[Saved data entries]
========================
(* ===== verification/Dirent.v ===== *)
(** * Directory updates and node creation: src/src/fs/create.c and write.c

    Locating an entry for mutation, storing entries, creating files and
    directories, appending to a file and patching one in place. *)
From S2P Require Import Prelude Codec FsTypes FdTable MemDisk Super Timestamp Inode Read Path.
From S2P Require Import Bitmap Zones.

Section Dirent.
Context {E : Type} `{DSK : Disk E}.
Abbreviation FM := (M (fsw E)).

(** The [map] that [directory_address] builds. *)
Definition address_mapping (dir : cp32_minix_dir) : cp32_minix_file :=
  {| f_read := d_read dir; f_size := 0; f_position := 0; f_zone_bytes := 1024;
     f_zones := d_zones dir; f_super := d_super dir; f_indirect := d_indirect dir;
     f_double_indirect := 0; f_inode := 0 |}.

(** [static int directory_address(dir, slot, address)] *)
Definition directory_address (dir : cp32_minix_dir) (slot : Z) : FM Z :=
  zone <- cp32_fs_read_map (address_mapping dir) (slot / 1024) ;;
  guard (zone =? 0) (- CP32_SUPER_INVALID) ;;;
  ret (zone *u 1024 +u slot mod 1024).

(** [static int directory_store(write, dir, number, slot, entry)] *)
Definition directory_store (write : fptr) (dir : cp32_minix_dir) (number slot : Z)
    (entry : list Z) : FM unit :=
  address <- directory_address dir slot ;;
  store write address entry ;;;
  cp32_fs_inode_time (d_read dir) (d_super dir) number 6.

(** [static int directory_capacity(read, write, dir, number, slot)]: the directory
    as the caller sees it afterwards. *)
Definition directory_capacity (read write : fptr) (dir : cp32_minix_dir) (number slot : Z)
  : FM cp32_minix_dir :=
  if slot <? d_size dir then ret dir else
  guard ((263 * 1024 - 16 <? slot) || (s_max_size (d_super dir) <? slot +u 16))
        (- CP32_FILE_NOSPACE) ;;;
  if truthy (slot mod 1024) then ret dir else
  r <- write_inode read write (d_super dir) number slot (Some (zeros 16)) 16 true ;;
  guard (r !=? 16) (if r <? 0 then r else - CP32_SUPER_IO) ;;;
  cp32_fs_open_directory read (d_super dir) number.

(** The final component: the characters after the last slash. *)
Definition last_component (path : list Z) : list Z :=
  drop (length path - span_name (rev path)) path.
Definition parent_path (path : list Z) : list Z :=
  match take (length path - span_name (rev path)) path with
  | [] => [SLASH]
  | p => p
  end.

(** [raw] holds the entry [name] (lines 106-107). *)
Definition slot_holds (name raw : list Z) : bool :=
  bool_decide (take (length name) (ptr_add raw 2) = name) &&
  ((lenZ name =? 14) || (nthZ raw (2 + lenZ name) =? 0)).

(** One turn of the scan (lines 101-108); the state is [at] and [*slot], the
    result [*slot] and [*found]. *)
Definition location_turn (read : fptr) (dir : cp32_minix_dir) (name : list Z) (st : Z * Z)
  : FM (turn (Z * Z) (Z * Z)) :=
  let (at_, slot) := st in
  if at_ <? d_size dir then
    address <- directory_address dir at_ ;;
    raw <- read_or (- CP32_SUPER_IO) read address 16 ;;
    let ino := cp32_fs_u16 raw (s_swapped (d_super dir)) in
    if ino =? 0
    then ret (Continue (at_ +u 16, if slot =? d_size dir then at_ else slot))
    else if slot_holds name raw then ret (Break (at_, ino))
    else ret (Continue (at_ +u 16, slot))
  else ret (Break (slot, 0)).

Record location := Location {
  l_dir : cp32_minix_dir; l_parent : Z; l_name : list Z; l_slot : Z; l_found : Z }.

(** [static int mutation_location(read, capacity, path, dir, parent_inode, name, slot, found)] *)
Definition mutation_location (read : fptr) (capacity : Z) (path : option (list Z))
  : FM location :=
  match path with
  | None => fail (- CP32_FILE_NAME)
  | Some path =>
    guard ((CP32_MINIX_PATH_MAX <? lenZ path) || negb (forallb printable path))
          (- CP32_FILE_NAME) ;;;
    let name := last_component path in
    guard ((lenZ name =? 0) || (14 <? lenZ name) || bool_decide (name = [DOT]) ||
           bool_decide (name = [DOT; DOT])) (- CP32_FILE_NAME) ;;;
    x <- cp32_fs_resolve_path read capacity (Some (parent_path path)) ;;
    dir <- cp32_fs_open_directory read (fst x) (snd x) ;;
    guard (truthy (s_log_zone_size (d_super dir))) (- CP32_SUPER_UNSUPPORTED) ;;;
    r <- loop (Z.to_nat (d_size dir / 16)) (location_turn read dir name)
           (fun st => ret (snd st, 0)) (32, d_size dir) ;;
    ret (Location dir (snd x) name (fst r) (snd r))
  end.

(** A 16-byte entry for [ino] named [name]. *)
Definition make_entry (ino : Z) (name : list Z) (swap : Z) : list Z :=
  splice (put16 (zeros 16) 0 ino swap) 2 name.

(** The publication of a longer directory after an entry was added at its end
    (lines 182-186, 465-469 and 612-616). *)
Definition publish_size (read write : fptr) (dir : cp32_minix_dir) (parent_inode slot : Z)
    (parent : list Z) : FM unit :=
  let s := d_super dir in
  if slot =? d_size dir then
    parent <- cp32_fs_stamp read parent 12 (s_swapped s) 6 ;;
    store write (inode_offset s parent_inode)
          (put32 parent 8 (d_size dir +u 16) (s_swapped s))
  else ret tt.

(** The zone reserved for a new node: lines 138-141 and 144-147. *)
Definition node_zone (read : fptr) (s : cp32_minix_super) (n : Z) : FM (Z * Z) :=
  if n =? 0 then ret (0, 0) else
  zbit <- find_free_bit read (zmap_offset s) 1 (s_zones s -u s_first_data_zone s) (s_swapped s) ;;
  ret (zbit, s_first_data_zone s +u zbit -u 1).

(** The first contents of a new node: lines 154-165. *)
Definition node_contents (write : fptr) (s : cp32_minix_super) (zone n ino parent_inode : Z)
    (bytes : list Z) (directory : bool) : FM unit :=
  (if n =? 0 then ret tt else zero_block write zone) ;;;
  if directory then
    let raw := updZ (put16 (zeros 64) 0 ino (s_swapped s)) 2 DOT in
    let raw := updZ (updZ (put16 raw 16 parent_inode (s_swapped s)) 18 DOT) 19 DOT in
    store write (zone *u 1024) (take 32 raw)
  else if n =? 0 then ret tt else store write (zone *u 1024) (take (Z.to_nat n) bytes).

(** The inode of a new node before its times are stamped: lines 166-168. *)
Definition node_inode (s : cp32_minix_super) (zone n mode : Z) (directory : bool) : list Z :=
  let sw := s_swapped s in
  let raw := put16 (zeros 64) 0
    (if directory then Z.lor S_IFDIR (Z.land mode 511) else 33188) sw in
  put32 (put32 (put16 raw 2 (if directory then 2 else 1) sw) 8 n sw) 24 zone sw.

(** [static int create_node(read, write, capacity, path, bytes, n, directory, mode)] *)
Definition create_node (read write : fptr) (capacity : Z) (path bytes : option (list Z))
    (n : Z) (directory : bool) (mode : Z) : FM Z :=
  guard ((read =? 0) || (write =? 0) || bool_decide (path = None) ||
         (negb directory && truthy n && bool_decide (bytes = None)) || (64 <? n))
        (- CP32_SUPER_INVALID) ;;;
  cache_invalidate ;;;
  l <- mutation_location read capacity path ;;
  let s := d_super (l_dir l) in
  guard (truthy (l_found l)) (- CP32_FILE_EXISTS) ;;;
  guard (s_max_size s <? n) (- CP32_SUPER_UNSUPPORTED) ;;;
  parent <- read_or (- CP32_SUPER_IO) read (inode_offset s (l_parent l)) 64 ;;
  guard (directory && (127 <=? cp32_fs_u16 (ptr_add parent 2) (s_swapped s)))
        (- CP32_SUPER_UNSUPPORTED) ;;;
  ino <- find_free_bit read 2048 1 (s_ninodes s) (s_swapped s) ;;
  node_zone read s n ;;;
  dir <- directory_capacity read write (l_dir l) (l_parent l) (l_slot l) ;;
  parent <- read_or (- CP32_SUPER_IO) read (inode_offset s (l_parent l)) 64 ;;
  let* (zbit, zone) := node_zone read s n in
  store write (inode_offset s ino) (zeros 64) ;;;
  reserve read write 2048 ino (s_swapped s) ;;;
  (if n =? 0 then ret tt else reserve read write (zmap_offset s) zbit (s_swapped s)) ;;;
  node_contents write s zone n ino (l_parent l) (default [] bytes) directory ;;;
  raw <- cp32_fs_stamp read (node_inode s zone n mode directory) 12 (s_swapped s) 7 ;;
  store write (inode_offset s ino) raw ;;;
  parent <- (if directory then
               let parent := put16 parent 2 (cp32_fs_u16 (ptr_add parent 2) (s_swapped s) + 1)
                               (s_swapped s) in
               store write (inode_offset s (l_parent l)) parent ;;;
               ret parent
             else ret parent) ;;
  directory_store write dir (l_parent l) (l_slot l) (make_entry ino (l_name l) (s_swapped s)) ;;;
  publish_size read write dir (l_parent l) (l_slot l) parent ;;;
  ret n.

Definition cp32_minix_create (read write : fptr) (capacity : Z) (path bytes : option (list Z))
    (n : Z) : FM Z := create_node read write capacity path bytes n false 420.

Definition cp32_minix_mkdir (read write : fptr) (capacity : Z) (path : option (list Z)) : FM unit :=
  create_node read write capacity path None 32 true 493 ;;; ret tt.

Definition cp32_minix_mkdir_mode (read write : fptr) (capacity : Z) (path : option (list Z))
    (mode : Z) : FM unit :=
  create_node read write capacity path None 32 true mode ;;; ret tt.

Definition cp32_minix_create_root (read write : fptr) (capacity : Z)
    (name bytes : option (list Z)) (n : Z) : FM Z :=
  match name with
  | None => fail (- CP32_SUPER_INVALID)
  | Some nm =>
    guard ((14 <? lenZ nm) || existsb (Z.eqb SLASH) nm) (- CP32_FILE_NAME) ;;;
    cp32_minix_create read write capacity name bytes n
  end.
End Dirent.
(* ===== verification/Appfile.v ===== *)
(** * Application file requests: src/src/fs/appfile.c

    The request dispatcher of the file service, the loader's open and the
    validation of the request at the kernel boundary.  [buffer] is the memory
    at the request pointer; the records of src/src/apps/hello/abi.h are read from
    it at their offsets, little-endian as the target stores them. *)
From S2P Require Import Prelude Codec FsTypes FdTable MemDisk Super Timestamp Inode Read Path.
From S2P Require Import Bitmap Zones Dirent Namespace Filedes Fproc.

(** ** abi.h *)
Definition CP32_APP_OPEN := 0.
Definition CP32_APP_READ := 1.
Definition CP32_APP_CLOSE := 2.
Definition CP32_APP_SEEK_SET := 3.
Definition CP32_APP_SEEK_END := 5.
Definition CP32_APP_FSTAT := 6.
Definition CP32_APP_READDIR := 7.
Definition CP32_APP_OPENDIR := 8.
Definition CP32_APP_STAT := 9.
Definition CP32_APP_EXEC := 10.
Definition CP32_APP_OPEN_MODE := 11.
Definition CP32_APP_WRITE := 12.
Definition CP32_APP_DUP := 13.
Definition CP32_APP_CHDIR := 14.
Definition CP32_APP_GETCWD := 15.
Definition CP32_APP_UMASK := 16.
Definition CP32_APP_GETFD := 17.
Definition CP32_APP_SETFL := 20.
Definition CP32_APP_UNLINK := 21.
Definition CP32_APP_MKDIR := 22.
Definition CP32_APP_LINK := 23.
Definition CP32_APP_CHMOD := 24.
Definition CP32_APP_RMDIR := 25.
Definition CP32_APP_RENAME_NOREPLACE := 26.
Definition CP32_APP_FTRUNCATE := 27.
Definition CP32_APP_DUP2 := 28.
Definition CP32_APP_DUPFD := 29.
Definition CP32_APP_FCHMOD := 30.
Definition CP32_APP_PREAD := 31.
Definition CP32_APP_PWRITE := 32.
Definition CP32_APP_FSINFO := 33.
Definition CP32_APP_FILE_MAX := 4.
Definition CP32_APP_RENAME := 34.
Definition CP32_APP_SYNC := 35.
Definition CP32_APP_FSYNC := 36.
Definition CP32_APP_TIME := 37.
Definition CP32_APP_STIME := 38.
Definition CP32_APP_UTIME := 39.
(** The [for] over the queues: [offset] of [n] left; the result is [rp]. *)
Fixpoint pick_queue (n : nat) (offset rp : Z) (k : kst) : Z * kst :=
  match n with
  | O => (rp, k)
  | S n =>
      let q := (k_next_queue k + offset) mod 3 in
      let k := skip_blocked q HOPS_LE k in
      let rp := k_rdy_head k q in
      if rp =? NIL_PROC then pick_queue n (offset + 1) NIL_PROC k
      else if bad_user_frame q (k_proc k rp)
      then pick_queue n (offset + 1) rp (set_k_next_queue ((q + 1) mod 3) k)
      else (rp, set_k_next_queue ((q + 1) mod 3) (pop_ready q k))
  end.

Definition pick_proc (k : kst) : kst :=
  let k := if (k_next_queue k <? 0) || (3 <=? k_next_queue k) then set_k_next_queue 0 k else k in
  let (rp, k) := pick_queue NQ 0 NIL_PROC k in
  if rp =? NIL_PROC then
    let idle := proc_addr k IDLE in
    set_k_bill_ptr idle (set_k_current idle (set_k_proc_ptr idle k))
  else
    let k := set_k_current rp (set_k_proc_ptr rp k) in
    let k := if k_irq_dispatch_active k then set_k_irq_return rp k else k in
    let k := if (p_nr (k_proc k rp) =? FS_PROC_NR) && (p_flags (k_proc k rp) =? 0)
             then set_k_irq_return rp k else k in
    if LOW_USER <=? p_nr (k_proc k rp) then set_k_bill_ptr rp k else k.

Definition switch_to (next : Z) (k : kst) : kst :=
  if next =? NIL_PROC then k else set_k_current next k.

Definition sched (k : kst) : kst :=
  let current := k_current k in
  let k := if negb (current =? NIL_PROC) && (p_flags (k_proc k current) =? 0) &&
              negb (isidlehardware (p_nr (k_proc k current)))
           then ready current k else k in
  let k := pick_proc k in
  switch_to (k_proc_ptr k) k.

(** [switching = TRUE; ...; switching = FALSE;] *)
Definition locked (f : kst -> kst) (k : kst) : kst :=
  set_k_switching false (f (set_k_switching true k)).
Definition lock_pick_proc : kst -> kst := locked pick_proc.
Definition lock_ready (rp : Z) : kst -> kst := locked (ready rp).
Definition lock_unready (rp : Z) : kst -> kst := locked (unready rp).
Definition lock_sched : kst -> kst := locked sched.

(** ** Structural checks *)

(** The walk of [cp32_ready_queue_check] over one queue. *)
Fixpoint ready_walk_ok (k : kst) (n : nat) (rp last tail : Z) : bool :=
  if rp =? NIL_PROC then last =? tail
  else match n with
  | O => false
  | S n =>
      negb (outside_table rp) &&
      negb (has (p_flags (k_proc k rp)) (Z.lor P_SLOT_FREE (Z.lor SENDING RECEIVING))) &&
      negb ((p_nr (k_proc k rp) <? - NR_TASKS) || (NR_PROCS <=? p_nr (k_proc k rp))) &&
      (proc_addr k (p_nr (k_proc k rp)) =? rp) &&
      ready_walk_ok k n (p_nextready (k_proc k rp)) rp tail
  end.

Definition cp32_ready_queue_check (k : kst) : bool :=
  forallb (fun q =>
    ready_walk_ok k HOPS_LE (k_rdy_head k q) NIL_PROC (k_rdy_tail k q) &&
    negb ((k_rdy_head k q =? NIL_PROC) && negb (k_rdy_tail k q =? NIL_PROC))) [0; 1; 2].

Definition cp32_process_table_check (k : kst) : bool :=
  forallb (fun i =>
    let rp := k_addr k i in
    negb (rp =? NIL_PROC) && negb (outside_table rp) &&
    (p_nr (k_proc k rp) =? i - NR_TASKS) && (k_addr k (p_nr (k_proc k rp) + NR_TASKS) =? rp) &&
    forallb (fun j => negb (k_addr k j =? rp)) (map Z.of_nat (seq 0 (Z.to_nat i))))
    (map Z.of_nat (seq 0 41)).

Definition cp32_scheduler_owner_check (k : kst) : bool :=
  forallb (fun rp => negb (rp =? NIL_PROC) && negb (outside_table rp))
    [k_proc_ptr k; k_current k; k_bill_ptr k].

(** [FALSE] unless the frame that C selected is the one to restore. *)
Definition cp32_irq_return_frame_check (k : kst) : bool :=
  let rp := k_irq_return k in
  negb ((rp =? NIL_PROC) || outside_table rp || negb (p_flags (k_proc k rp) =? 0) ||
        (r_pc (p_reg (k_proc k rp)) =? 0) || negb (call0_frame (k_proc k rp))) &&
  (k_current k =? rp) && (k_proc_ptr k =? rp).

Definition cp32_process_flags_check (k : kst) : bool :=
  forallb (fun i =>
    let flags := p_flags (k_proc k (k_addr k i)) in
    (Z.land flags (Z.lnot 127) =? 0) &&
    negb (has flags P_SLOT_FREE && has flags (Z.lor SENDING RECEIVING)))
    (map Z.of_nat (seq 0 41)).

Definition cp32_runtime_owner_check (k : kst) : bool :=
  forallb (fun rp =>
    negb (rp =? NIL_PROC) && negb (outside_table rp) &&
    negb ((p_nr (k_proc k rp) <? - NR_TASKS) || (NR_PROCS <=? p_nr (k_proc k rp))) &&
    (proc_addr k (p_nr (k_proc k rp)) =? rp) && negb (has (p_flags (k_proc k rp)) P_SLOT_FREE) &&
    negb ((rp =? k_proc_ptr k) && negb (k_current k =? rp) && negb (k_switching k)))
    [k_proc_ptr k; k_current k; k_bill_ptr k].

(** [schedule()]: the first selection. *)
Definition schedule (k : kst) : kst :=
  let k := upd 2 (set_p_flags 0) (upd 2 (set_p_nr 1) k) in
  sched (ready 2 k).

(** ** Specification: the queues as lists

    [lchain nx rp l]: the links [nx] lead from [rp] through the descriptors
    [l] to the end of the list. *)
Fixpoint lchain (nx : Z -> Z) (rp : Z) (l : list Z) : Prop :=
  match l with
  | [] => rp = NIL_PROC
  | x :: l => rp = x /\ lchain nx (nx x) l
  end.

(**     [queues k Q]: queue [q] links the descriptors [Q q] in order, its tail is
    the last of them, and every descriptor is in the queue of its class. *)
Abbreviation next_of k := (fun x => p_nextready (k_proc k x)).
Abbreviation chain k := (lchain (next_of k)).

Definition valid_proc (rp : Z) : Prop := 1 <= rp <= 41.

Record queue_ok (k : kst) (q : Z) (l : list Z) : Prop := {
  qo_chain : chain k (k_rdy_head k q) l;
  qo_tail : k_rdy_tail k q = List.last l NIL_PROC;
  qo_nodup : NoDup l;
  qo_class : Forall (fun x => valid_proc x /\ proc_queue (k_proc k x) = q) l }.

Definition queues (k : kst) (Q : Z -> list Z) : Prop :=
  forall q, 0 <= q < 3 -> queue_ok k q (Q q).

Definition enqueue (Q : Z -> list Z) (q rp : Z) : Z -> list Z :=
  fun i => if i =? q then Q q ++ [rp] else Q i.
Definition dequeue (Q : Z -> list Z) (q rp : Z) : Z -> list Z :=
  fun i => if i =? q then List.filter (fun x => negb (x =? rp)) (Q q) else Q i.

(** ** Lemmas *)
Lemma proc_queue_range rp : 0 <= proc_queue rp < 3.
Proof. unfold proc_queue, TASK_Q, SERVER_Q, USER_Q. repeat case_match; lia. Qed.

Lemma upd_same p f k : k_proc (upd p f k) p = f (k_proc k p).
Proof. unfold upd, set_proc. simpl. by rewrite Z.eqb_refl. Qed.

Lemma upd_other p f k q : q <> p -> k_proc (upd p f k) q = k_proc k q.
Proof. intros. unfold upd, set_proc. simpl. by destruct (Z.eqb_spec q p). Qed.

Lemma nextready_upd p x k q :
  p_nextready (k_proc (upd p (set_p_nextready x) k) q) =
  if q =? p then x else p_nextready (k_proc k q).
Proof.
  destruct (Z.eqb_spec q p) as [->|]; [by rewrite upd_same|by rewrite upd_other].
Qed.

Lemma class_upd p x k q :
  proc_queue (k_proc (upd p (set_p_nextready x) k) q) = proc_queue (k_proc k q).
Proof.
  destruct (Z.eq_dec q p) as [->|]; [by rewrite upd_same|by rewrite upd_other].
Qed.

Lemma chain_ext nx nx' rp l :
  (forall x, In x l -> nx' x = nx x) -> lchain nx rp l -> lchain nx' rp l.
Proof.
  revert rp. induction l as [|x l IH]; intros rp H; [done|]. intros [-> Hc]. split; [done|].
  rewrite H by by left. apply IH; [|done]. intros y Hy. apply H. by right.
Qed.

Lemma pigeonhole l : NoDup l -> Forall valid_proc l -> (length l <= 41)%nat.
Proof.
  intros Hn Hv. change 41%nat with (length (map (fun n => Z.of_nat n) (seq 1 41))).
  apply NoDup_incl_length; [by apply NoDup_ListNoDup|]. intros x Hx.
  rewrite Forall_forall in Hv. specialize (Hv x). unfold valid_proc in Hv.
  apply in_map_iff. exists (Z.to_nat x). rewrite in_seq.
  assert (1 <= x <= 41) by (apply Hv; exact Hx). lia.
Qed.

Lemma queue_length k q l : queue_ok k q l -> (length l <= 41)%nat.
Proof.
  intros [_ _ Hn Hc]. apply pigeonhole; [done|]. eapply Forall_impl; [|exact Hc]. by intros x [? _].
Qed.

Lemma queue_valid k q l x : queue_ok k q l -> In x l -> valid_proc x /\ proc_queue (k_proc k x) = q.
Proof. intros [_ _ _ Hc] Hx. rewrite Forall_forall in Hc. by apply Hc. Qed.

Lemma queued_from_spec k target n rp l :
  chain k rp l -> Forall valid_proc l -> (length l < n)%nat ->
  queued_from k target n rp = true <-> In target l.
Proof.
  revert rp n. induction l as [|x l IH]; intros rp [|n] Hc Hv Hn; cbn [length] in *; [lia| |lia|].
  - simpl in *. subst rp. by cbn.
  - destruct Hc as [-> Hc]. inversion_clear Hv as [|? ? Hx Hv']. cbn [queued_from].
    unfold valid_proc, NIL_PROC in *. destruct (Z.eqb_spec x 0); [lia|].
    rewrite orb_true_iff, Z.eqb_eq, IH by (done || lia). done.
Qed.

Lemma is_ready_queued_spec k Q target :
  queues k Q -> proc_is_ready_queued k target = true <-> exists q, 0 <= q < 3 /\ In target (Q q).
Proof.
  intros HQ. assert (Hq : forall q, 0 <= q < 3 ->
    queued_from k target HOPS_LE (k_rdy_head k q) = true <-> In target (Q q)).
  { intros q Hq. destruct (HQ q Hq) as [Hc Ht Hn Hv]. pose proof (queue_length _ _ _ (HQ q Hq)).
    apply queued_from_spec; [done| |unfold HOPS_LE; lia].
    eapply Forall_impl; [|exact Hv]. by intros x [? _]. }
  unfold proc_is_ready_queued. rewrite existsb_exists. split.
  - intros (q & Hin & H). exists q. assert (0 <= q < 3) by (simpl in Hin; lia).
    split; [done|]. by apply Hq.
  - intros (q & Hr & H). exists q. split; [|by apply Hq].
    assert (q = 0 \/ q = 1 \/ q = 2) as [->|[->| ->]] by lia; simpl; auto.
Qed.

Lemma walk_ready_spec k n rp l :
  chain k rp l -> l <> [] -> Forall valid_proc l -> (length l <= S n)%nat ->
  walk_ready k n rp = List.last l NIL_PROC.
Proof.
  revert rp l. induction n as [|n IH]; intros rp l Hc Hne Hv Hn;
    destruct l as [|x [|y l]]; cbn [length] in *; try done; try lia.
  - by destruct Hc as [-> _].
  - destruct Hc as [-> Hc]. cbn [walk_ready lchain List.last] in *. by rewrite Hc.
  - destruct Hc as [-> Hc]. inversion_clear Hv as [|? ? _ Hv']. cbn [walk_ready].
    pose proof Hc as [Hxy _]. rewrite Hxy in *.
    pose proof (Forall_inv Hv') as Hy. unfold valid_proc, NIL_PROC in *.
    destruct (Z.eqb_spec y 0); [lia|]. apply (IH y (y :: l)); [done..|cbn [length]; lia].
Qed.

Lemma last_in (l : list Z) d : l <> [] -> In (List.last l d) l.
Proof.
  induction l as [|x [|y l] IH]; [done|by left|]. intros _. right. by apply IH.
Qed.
========================
Output the first line of the entries above and every line after it, exactly as written, ending with the line that contains "store write address entry ;;;".

(* ===== verification/Dirent.v ===== *)
(** * Directory updates and node creation: src/src/fs/create.c and write.c

    Locating an entry for mutation, storing entries, creating files and
    directories, appending to a file and patching one in place. *)
From S2P Require Import Prelude Codec FsTypes FdTable MemDisk Super Timestamp Inode Read Path.
From S2P Require Import Bitmap Zones.

Section Dirent.
Context {E : Type} `{DSK : Disk E}.
Abbreviation FM := (M (fsw E)).

(** The [map] that [directory_address] builds. *)
Definition address_mapping (dir : cp32_minix_dir) : cp32_minix_file :=
  {| f_read := d_read dir; f_size := 0; f_position := 0; f_zone_bytes := 1024;
     f_zones := d_zones dir; f_super := d_super dir; f_indirect := d_indirect dir;
     f_double_indirect := 0; f_inode := 0 |}.

(** [static int directory_address(dir, slot, address)] *)
Definition directory_address (dir : cp32_minix_dir) (slot : Z) : FM Z :=
  zone <- cp32_fs_read_map (address_mapping dir) (slot / 1024) ;;
  guard (zone =? 0) (- CP32_SUPER_INVALID) ;;;
  ret (zone *u 1024 +u slot mod 1024).

(** [static int directory_store(write, dir, number, slot, entry)] *)
Definition directory_store (write : fptr) (dir : cp32_minix_dir) (number slot : Z)
    (entry : list Z) : FM unit :=
  address <- directory_address dir slot ;;
  store write address entry ;;;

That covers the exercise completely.